Yogi Assignment: A Practical Application of the Niyamas

When I first started practicing yoga I had not idea that there was so much depth. All I knew was that I wanted to live a more peaceful life and I thought yoga would lead me there. Years later, I can say for certain that yoga is a path of inner peace and if you want to experience a more peaceful life, just keep practicing.

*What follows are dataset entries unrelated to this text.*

(* ===== verification/RunningStats.v ===== *)
(** * Running statistics of a feature

    Models the class [RunningStats] of
    [python/routing_agent_service/agent_codes/data_normalizer.py]: mean, sum of
    squared differences, deviation and range of a feature, replaced from one
    batch or merged batch by batch, and the normalization that uses them. The
    arrays of the class have one column, so that a batch is the list of its
    values. [np.sqrt] is a parameter. *)

From S2P Require Import Prelude Num.

Class Sqrt (F : Type) := np_sqrt : F → F.

Record RunningStats (F : Type) := mkRS {
  rs_count : Z;
  rs_mean : option F;
  rs_sum_sq_diff : option F;
  rs_std : option F;
  rs_min : option F;
  rs_max : option F;
  rs_feature_names : string
}.

Arguments mkRS {F}.
Arguments rs_count {F}.
Arguments rs_mean {F}.
Arguments rs_sum_sq_diff {F}.
Arguments rs_std {F}.
Arguments rs_min {F}.
Arguments rs_max {F}.
Arguments rs_feature_names {F}.

Section running_stats.
Context {F : Type} {NF : Num F} {NP : Numpy F} {SQ : Sqrt F}.
Open Scope num_scope.

(** [np.var]: the mean of the squared distances to the mean. *)
Definition np_var (l : list F) : F :=
  let m := np_mean l in np_mean ((λ x, np_square (x - m)) <$> l).

Definition np_abs (x : F) : F := if nle (lit 0) x then x else - x.

(** [np.isclose(x, 0, atol=atol)], with the default relative tolerance. *)
Definition np_isclose0 (atol x : F) : bool :=
  np_abs (x - lit 0) <=? atol + nlit 1 100000 * np_abs (lit 0).

(** [x == 0] *)
Definition is_zero (x : F) : bool := (x <=? lit 0) && (lit 0 <=? x).

Definition new_RunningStats (feature_names : string) : RunningStats F :=
  mkRS 0 None None None None None feature_names.

Definition set_stats (count : Z) (mean ssd std lo hi : option F) (s : RunningStats F) : RunningStats F :=
  mkRS count mean ssd std lo hi (rs_feature_names s).

Definition replace_stats_from_data (new_data : list F) (s : RunningStats F) : RunningStats F :=
  match new_data with
  | [] => s
  | _ =>
    let count := py_len new_data in
    let ssd := np_var new_data * lit count in
    set_stats count (Some (np_mean new_data)) (Some ssd) (Some (np_sqrt (ssd / lit count)))
      (Some (np_min new_data)) (Some (np_max new_data)) s
  end.

(** The range, started or widened. *)
Definition merge_range (new_data : list F) (s : RunningStats F) : RunningStats F :=
  let '(lo, hi) :=
    match rs_min s, rs_max s with
    | Some lo, Some hi => (np_minimum lo (np_min new_data), np_maximum hi (np_max new_data))
    | _, _ => (np_min new_data, np_max new_data)
    end in
  set_stats (rs_count s) (rs_mean s) (rs_sum_sq_diff s) (rs_std s) (Some lo) (Some hi) s.

(** Arithmetic on a field that is still [None]. *)
Definition need {A} (o : option A) : M (RunningStats F) A :=
  match o with Some x => ret x | None => raise TypeError end.

Definition update_stats_incrementally (new_data : list F) : M (RunningStats F) unit :=
  match new_data with
  | [] => ret tt
  | _ =>
    let new_count := py_len new_data in
    let* s := get in
    if (rs_count s =? 0)%Z then
      let ssd := np_var new_data * lit new_count in
      modify (set_stats new_count (Some (np_mean new_data)) (Some ssd)
                (Some (np_sqrt (ssd / lit new_count))) (rs_min s) (rs_max s)) ;;
      modify (merge_range new_data)
    else
      let batch_mean := np_mean new_data in
      let batch_var := np_var new_data * lit new_count in
      let new_total := (rs_count s + new_count)%Z in
      let* mean := need (rs_mean s) in
      let delta := batch_mean - mean in
      let mean' := mean + delta * lit new_count / lit new_total in
      modify (set_stats (rs_count s) (Some mean') (rs_sum_sq_diff s) (rs_std s) (rs_min s) (rs_max s)) ;;
      let* ssd := need (rs_sum_sq_diff s) in
      let ssd' := ssd + batch_var +
                  np_square delta * lit (rs_count s) * lit new_count / lit new_total in
      modify (set_stats new_total (Some mean') (Some ssd') (Some (np_sqrt (ssd' / lit new_total)))
                (rs_min s) (rs_max s)) ;;
      modify (merge_range new_data)
  end%py.

(** [normalize]: constant or invalid features become zeros. *)
Definition rs_normalize (s : RunningStats F) (data : list F) : outcome (list F) :=
  if (rs_count s =? 0)%Z then Raise AssertionError
  else match rs_mean s, rs_std s with
       | Some mean, Some std =>
         let zeros := (λ _, lit 0) <$> data in
         if is_zero std || np_isclose0 (nlit 1 10000000000) std then Ret zeros
         else if nisnan std then Ret zeros
         else
           let normalized := (λ x, (x - mean) / std) <$> data in
           if existsb nisnan normalized then Ret zeros else Ret normalized
       | _, _ => Raise TypeError
       end.

Definition updates (batches : list (list F)) : M (RunningStats F) unit :=
  for_each batches update_stats_incrementally.

End running_stats.

(** ** Lemmas: sums *)

Open Scope Q_scope.

Definition Qlen (l : list Q) : Q := inject_Z (py_len l).

Lemma Qlen_pos l : l ≠ [] → 0 < Qlen l.
Proof.
  intros Hl. unfold Qlen, py_len, Qlt, inject_Z. simpl. destruct l; [done|simpl; lia].
Qed.

Lemma Qlen_app l1 l2 : Qlen (l1 ++ l2) == Qlen l1 + Qlen l2.
Proof. unfold Qlen. by rewrite py_len_app, inject_Z_plus. Qed.

Lemma Qlen_map (f : Q → Q) l : Qlen (f <$> l) = Qlen l.
Proof. unfold Qlen, py_len. by rewrite length_fmap. Qed.

Lemma Qlen_cons x l : Qlen (x :: l) == Qlen l + 1.
Proof.
  unfold Qlen, py_len. simpl length. rewrite Nat2Z.inj_succ. unfold Z.succ.
  by rewrite inject_Z_plus.
Qed.

Definition sq_sum (m : Q) (l : list Q) : Q := Qsum ((λ x, (x - m) * (x - m)) <$> l).

Lemma sq_sum_app m l1 l2 : sq_sum m (l1 ++ l2) == sq_sum m l1 + sq_sum m l2.
Proof. unfold sq_sum. by rewrite fmap_app, Qsum_app. Qed.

But, there is an unspoken invitation to explore the more philosophical foundations of the practice. This isn’t something I took too immediately. One thing that I loved about yoga was how much of a sanctuary it felt like from the sometimes divisive morality of organized religion. In those initial stages of my journey all I really wanted to feel my body and dive into the world of asana. After a few years of being honestly obsessed with the yoga poses I felt the inclination to learn more about traditional yoga philosophy. I started with the Yoga Sūtras, which wasn’t an easy task. The pithy aphorisms that comprise this text are not easily decipherable to the novice. So I began with chanting and later explored various commentaries. While I am by no means a Sanskrit scholar or even a scholar of sacred yoga texts, my studies opened up a door to translate the lessons learned on the yoga mat to ordinary life. This week’s Yogi Assignment is based on the a practical application of the Niyamas.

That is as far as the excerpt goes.